French Friday: Musee d’Orsay

While the Louvre is THE museum to see in Paris, for centuries housing some of the world’s most valuable artwork, I prefer the Musee d’Orsay.

Originally built as a train station, the building was almost demolished in 1970 in favor of yet another Parisian hotel. Fortunately the station was saved and converted into a premier museum that now houses a vast collection of French Impressionist art.

The museum runs parallel to the Seine, and its twin clock towers, coupled with the high arch windows, makes the exterior as much a work of art as the masterpieces contained within.
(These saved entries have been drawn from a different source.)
(* ===== verification/Budget.v ===== *)
(** The duty-cycle meter (src/src/application/budget.rs).  A [VecDeque] is a list
    whose head is the front; times and airtimes are u64 milliseconds. *)
From stdpp Require Import sorting.
From S2P Require Import Prelude.

Definition DUTY_CYCLE_BUDGET_MS : Z := 36000.
Definition DUTY_CYCLE_WINDOW_MS : Z := 3600000.

Definition duty_cycle_ok (used_ms next_ms : Z) : bool :=
  sat_add64 used_ms next_ms <=? DUTY_CYCLE_BUDGET_MS.

Lemma duty_cycle_ok_spec u n : duty_cycle_ok u n = true <-> u + n <= DUTY_CYCLE_BUDGET_MS.
Proof.
  unfold duty_cycle_ok, sat_add64, DUTY_CYCLE_BUDGET_MS, U64_MAX. rewrite Z.leb_le. lia.
Qed.

Module AirtimeBudget.
Record t := mk { sent : list (Z * Z); total_ms : Z }.
Definition new : t := mk [] 0.

(** The eviction loop: it stops at the first entry still inside the window. *)
Fixpoint evict_loop (horizon : Z) (sent : list (Z * Z)) (total : Z) : t :=
  match sent with
  | (at_, air) :: rest =>
      if horizon <=? at_ then mk sent total
      else evict_loop horizon rest (sat_sub total air)
  | [] => mk [] total
  end.
Definition evict (b : t) (now_ms : Z) : t :=
  evict_loop (sat_sub now_ms DUTY_CYCLE_WINDOW_MS) (sent b) (total_ms b).

Definition used_ms (b : t) (now_ms : Z) : t * Z :=
  let b := evict b now_ms in (b, total_ms b).
Definition allows (b : t) (now_ms air_ms : Z) : t * bool :=
  let b := evict b now_ms in (b, duty_cycle_ok (total_ms b) air_ms).
Definition charge (b : t) (now_ms air_ms : Z) : t :=
  mk (sent b ++ [(now_ms, air_ms)]) (sat_add64 (total_ms b) air_ms).
Definition with_prior (prior_ms : Z) : t :=
  if 0 <? prior_ms then charge new 0 prior_ms else new.
Definition transmit (b : t) (now_ms air_ms : Z) : t * bool :=
  let '(b, ok) := allows b now_ms air_ms in
  if ok then (charge b now_ms air_ms, true) else (b, false).
End AirtimeBudget.

(** A transmitter's hour: requests in time order, and the frames that went out. *)
Fixpoint transmit_all (b : AirtimeBudget.t) (reqs : list (Z * Z)) : list (Z * Z) :=
  match reqs with
  | [] => []
  | (now_ms, air_ms) :: reqs =>
      let '(b', ok) := AirtimeBudget.transmit b now_ms air_ms in
      if ok then (now_ms, air_ms) :: transmit_all b' reqs else transmit_all b' reqs
  end.

(** Airtime spent by [log] in the closed window of one hour from [t]. *)
Definition spent_in (t : Z) (log : list (Z * Z)) : Z :=
  zsum (snd <$> filter (fun e => t <= e.1 <= t + DUTY_CYCLE_WINDOW_MS) log).

Definition request_ok (e : Z * Z) : Prop := is_u64 e.1 /\ is_u64 e.2.

(** The meter holds exactly the recent end of the log, and its sum. *)
Definition metered (b : AirtimeBudget.t) (log : list (Z * Z)) (now_ms : Z) : Prop :=
  exists old, log = old ++ AirtimeBudget.sent b /\
    Forall (fun e => e.1 < now_ms - DUTY_CYCLE_WINDOW_MS) old /\
    AirtimeBudget.total_ms b = zsum (snd <$> AirtimeBudget.sent b) /\
    AirtimeBudget.total_ms b <= DUTY_CYCLE_BUDGET_MS.

Section meter.
Import AirtimeBudget.

Lemma evict_loop_spec horizon s total :
  Forall request_ok s -> total = zsum (snd <$> s) ->
  exists gone, s = gone ++ sent (evict_loop horizon s total) /\
    Forall (fun e => e.1 < horizon) gone /\
    (forall e rest, sent (evict_loop horizon s total) = e :: rest -> horizon <= e.1) /\
    total_ms (evict_loop horizon s total)
      = zsum (snd <$> sent (evict_loop horizon s total)) /\
    total_ms (evict_loop horizon s total) <= total.
Proof.
  intros Hs; revert total; induction Hs as [|[at_ air] s [Ha Hair] Hs IH]; intros total ->.
  { exists []. simpl. split_and!; try done. }
  cbn [evict_loop]. destruct (Z.leb_spec horizon at_).
  { exists []. simpl. split_and!; try done. naive_solver. }
  rewrite fmap_cons, zsum_cons. cbn [snd].
  assert (0 <= zsum (snd <$> s)) as Hnn.
  { apply zsum_nonneg, Forall_fmap. eapply Forall_impl; [exact Hs|].
    intros e [_ He]. simpl. width. lia. }
  simpl in Hair. assert (sat_sub (air + zsum (snd <$> s)) air = zsum (snd <$> s)) as ->.
  { unfold sat_sub. width. lia. }
  destruct (IH _ eq_refl) as (gone & Hg & Hgone & Hfront & Htot & Hle).
  exists ((at_, air) :: gone). split_and!; try done.
  - simpl. by f_equal.
  - by constructor.
  - width. lia.
Qed.

Lemma metered_evict b log now0 now1 :
  metered b log now0 -> now0 <= now1 -> 0 <= now1 -> Forall request_ok log ->
  metered (evict b now1) log now1.
Proof.
  intros (old & -> & Hold & Htot & Hle) Hn H0 [Ho Hs]%Forall_app.
  destruct (evict_loop_spec (sat_sub now1 DUTY_CYCLE_WINDOW_MS) (sent b) (total_ms b) Hs Htot)
    as (gone & Hg & Hgone & _ & Htot' & Hle').
  exists (old ++ gone). unfold evict. split_and!.
  - by rewrite Hg, <- app_assoc at 1.
  - apply Forall_app_2.
    + eapply Forall_impl; [exact Hold|]. simpl. lia.
    + rewrite Hg in Hs. apply Forall_app in Hs as [Hs _].
      apply Forall_forall. intros e He. rewrite Forall_forall in Hgone, Hs.
      specialize (Hgone e He). destruct (Hs e He) as [Hu _]. unfold sat_sub in Hgone. width. lia.
  - done.
  - lia.
Qed.

Lemma metered_transmit b log now0 now1 air :
  metered b log now0 -> now0 <= now1 -> Forall request_ok log -> request_ok (now1, air) ->
  let '(b', ok) := transmit b now1 air in
  metered b' (if ok then log ++ [(now1, air)] else log) now1.
Proof.
  intros Hm Hn Hlog [Hu Ha]. cbn [fst snd] in *.
  assert (H0 : 0 <= now1) by (width; lia).
  destruct (metered_evict b log now0 now1 Hm Hn H0 Hlog) as (old & Hl & Hold & Htot & Hle).
  unfold transmit, allows. destruct (duty_cycle_ok _ _) eqn:Hok.
  - apply duty_cycle_ok_spec in Hok.
    exists old. unfold charge; cbn [sent total_ms].
    assert (sat_add64 (total_ms (evict b now1)) air = total_ms (evict b now1) + air) as ->.
    { unfold sat_add64, DUTY_CYCLE_BUDGET_MS, U64_MAX in *. lia. }
    split_and!; [by rewrite Hl, <- app_assoc at 1|done| |done].
    rewrite fmap_app, zsum_app, <- Htot. cbn. lia.
  - by exists old.
Qed.

Lemma transmit_ok b now1 air log :
  metered (evict b now1) log now1 ->
  (transmit b now1 air).2 = true <->
  zsum (snd <$> sent (evict b now1)) + air <= DUTY_CYCLE_BUDGET_MS.
Proof.
  intros (old & _ & _ & Htot & _). rewrite <- Htot, <- duty_cycle_ok_spec.
  unfold transmit, allows. by destruct (duty_cycle_ok _ _).
Qed.
End meter.

(** Requests in time order, as the transmitter's clock supplies them. *)
Fixpoint in_order (now_ms : Z) (reqs : list (Z * Z)) : Prop :=
  match reqs with
  | [] => True
  | (t, _) :: reqs => now_ms <= t /\ in_order t reqs
  end.

Section hour.
Lemma spent_in_old t now (old s : list (Z * Z)) :
  Forall (fun e => e.1 < now - DUTY_CYCLE_WINDOW_MS) old -> now <= t + DUTY_CYCLE_WINDOW_MS ->
  Forall request_ok s ->
  spent_in t (old ++ s) <= zsum (snd <$> s).
Proof.
  intros Hold Hnow Hs. unfold spent_in. rewrite filter_app, fmap_app, zsum_app.
  assert (filter (fun e : Z * Z => t <= e.1 <= t + DUTY_CYCLE_WINDOW_MS) old = []) as ->.
  { induction Hold as [|e old He _ IH]; [done|].
    rewrite filter_cons_False by lia. done. }
  simpl. clear Hold. induction Hs as [|e s [_ He] _ IH]; [done|].
  rewrite fmap_cons, zsum_cons. rewrite filter_cons.
  case_decide; [rewrite fmap_cons, zsum_cons|]; width; lia.
Qed.

Lemma spent_in_snoc t log now air :
  ~ (t <= now <= t + DUTY_CYCLE_WINDOW_MS) -> spent_in t (log ++ [(now, air)]) = spent_in t log.
Proof.
  intros Hn. unfold spent_in. rewrite filter_app, (filter_cons_False _ _ []) by done.
  by rewrite filter_nil, app_nil_r.
Qed.

(** Every hour the meter's now lies in is within the budget. *)
Lemma metered_hour b log now t :
  metered b log now -> Forall request_ok log -> now <= t + DUTY_CYCLE_WINDOW_MS ->
  spent_in t log <= DUTY_CYCLE_BUDGET_MS.
Proof.
  intros (old & -> & Hold & Htot & Hle) [_ Hs]%Forall_app Hn.
  etrans; [by apply (spent_in_old t now)|by rewrite <- Htot].
Qed.
Lemma transmit_all_legal b log now0 reqs t :
  metered b log now0 -> Forall request_ok log -> Forall request_ok reqs ->
  in_order now0 reqs -> spent_in t log <= DUTY_CYCLE_BUDGET_MS ->
  spent_in t (log ++ transmit_all b reqs) <= DUTY_CYCLE_BUDGET_MS.
Proof.
  revert b log now0; induction reqs as [|[now1 air] reqs IH]; intros b log now0 Hm Hl Hr Hord Ht.
  { simpl. by rewrite app_nil_r. }
  inversion_clear Hr as [|?? Hreq Hr']. destruct Hord as [Hn Hord]. cbn [transmit_all].
  pose proof (metered_transmit b log now0 now1 air Hm Hn Hl Hreq) as Hm'.
  destruct (AirtimeBudget.transmit b now1 air) as [b' ok]. destruct ok.
  2:{ by apply (IH b' log now1). }
  replace (log ++ (now1, air) :: transmit_all b' reqs)
    with ((log ++ [(now1, air)]) ++ transmit_all b' reqs) by (by rewrite <- app_assoc).
  apply (IH b' _ now1); try done.
  { apply Forall_app_2; [done|by constructor]. }
  destruct (decide (t <= now1 <= t + DUTY_CYCLE_WINDOW_MS)) as [Hin|Hout].
  - apply (metered_hour b' _ now1); [done| |lia]. apply Forall_app_2; [done|by constructor].
  - by rewrite spent_in_snoc.
Qed.

Lemma metered_new now : metered AirtimeBudget.new [] now.
Proof. exists []. split_and!; [done|constructor|done|]. unfold DUTY_CYCLE_BUDGET_MS; simpl; lia. Qed.
Lemma metered_prior prior :
  0 < prior <= DUTY_CYCLE_BUDGET_MS -> metered (AirtimeBudget.with_prior prior) [(0, prior)] 0.
Proof.
  intros [H0 H1]. unfold AirtimeBudget.with_prior. destruct (Z.ltb_spec 0 prior); [|lia].
  exists []. unfold AirtimeBudget.charge; simpl. unfold sat_add64, DUTY_CYCLE_BUDGET_MS in *.
  width. split_and!; [done|constructor|lia|lia].
Qed.
End hour.

(** A log in time order, as a run leaves it. *)
Definition time_ordered : list (Z * Z) -> Prop := StronglySorted (fun e1 e2 => e1.1 <= e2.1).

Section recent.
Lemma time_ordered_app l k : time_ordered (l ++ k) -> time_ordered k.
Proof. induction l as [|e l IH]; [done|]. intros Hs. inversion_clear Hs. by apply IH. Qed.

Lemma filter_old h (l : list (Z * Z)) :
  Forall (fun e => e.1 < h) l -> filter (fun e : Z * Z => h <= e.1) l = [].
Proof. induction 1; [done|]. rewrite filter_cons_False by lia. done. Qed.
Lemma filter_recent h (l : list (Z * Z)) :
  Forall (fun e => h <= e.1) l -> filter (fun e : Z * Z => h <= e.1) l = l.
Proof. induction 1 as [|e l He _ IH]; [done|]. rewrite filter_cons_True by lia. by rewrite IH. Qed.

Lemma recent_filter b log now0 now :
  metered b log now0 -> now0 <= now -> 0 <= now -> Forall request_ok log -> time_ordered log ->
  filter (fun e => sat_sub now DUTY_CYCLE_WINDOW_MS <= e.1) log
  = AirtimeBudget.sent (AirtimeBudget.evict b now).
Proof.
  intros (old & -> & Hold & Htot & _) Hn H0 [_ Hl]%Forall_app Hord.
  destruct (evict_loop_spec (sat_sub now DUTY_CYCLE_WINDOW_MS) (AirtimeBudget.sent b)
    (AirtimeBudget.total_ms b) Hl Htot) as (gone & Hg & Hgone & Hfront & _).
  unfold AirtimeBudget.evict. rewrite Hg at 1.
  apply time_ordered_app in Hord. rewrite Hg in Hord. apply time_ordered_app in Hord.
  rewrite !filter_app, (filter_old _ gone), (filter_old _ old) by
    first [done | eapply Forall_impl; [exact Hold|]; simpl; unfold sat_sub; lia].
  simpl. apply filter_recent.
  destruct (AirtimeBudget.sent (AirtimeBudget.evict_loop _ _ _)) as [|e rest]; [constructor|].
  specialize (Hfront e rest eq_refl). inversion_clear Hord as [|?? _ Hrest].
  constructor; [done|]. eapply Forall_impl; [exact Hrest|]. simpl. lia.
Qed.
End recent.

(** * The properties *)

(** Whatever a node asks to send, what goes out in any hour is within the legal
    36 seconds, also when most of the hour was spent before. *)
Theorem duty_cycle_never_exceeded (prior : Z) (reqs : list (Z * Z)) (t : Z) :
  0 < prior <= DUTY_CYCLE_BUDGET_MS -> Forall request_ok reqs -> in_order 0 reqs ->
  spent_in t (transmit_all AirtimeBudget.new reqs) <= DUTY_CYCLE_BUDGET_MS /\
  spent_in t ((0, prior) :: transmit_all (AirtimeBudget.with_prior prior) reqs)
    <= DUTY_CYCLE_BUDGET_MS.
Proof.
  intros Hp Hr Hord. split.
  - apply (transmit_all_legal _ [] 0); [apply metered_new|constructor|done|done|]. unfold spent_in, DUTY_CYCLE_BUDGET_MS; cbn; lia.
  - apply (transmit_all_legal _ [(0, prior)] 0); [by apply metered_prior| |done|done|].
    + constructor; [|constructor]. unfold request_ok, DUTY_CYCLE_BUDGET_MS in *; simpl. width. lia.
    + unfold spent_in. rewrite filter_cons, filter_nil.
      case_decide; cbn; unfold DUTY_CYCLE_BUDGET_MS in *; lia.
Qed.

Lemma duty_cycle_never_exceeded_witness :
  spent_in 0 (transmit_all AirtimeBudget.new
    [(0, 20000); (1000, 15000); (2000, 5000); (3600001, 5000); (3600002, 30000)]) <= 36000.
Proof.
  apply (duty_cycle_never_exceeded 30000
    [(0, 20000); (1000, 15000); (2000, 5000); (3600001, 5000); (3600002, 30000)] 0).
  - vm_compute. split; [done|discriminate].
  - repeat constructor; vm_compute; discriminate.
  - simpl. lia.
Defined.

(** And nothing lawful is refused: a frame is turned away exactly when the hour
    ending now would go over. *)
Theorem transmit_refuses_only_over_budget (b : AirtimeBudget.t) (log : list (Z * Z))
    (now0 now air : Z) :
  metered b log now0 -> now0 <= now -> 0 <= now -> Forall request_ok log -> time_ordered log ->
  (AirtimeBudget.transmit b now air).2 = true <->
  zsum (snd <$> filter (fun e => sat_sub now DUTY_CYCLE_WINDOW_MS <= e.1) log) + air
    <= DUTY_CYCLE_BUDGET_MS.
Proof.
  intros Hm Hn H0 Hl Hord.
  rewrite (transmit_ok b now air log) by (by eapply metered_evict).
  by rewrite (recent_filter b log now0 now).
Qed.

Lemma transmit_refuses_only_over_budget_witness :
  (AirtimeBudget.transmit (AirtimeBudget.mk [(0, 20000); (1000, 15000)] 35000) 3600001 5000).2 = true.
Proof.
  apply (transmit_refuses_only_over_budget _ [(0, 20000); (1000, 15000)] 1000 3600001 5000).
  - exists []. split_and!; [done|constructor|done|vm_compute; discriminate].
  - lia.
  - lia.
  - repeat constructor; vm_compute; discriminate.
  - repeat constructor; simpl; lia.
  - vm_compute. discriminate.
Defined.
Upon entering the museum, visitors are enveloped in light. The large marble statues that  fill the first floor, help radiate the brightness from the windows as well as the glass-covered roof. It truly takes your breath away. Fortunately there is plenty of seating in and around the artwork where you can stop, rest, and reflect on the beauty that surrounds you.

While the museum is home to hundreds of French artwork, including sculptures and decorative arts, it is most well-known for its vast collection of Impressionist paintings. And this is why I feel most comfortable here.

When I first visited Paris in 1977, there was no Musee d’Orsay, and unfortunately I knew little about art appreciation. The ninety minute tour of the Louvre was more than sufficient for me.

But when I returned in 2006 and learned a part of our tour included a visit to this museum, I started to do some research. I studied the artists, their artwork, and why it is considered important. I particularly enjoyed the DK children’s books that help identify the defining characteristics of a masterpiece, especially those by Robert Cumming: Art Explained and Great Artists Explained.

No amount of research, however, could prepare me for the beauty of the museum itself. I marveled at the architecture as much as the artwork. The high arched doorways created an ethereal feeling, and I nearly floated from room to room. The windows behind the clocks provide a unique view of the city, and on a clear day, you can see Sacre-Coeur on top of the hill.

The artwork on the third floor, however, left a lasting impression. It is one thing to read about art, I discovered, but quite another to witness it first-hand. I could see each brush stroke; I could feel the angst of the artist as he painted what he felt rather than what society deemed worthy. I was in a holy place which deserved reverence and respect.

I suppose it is for all these reasons that I am compelled to write this historical fiction novel. This story of a young girl who finds museum visits boring – until she comes in contact with the artists themselves – until she discovers herself while viewing their art.

This is what the Musee d’Orsay means to me.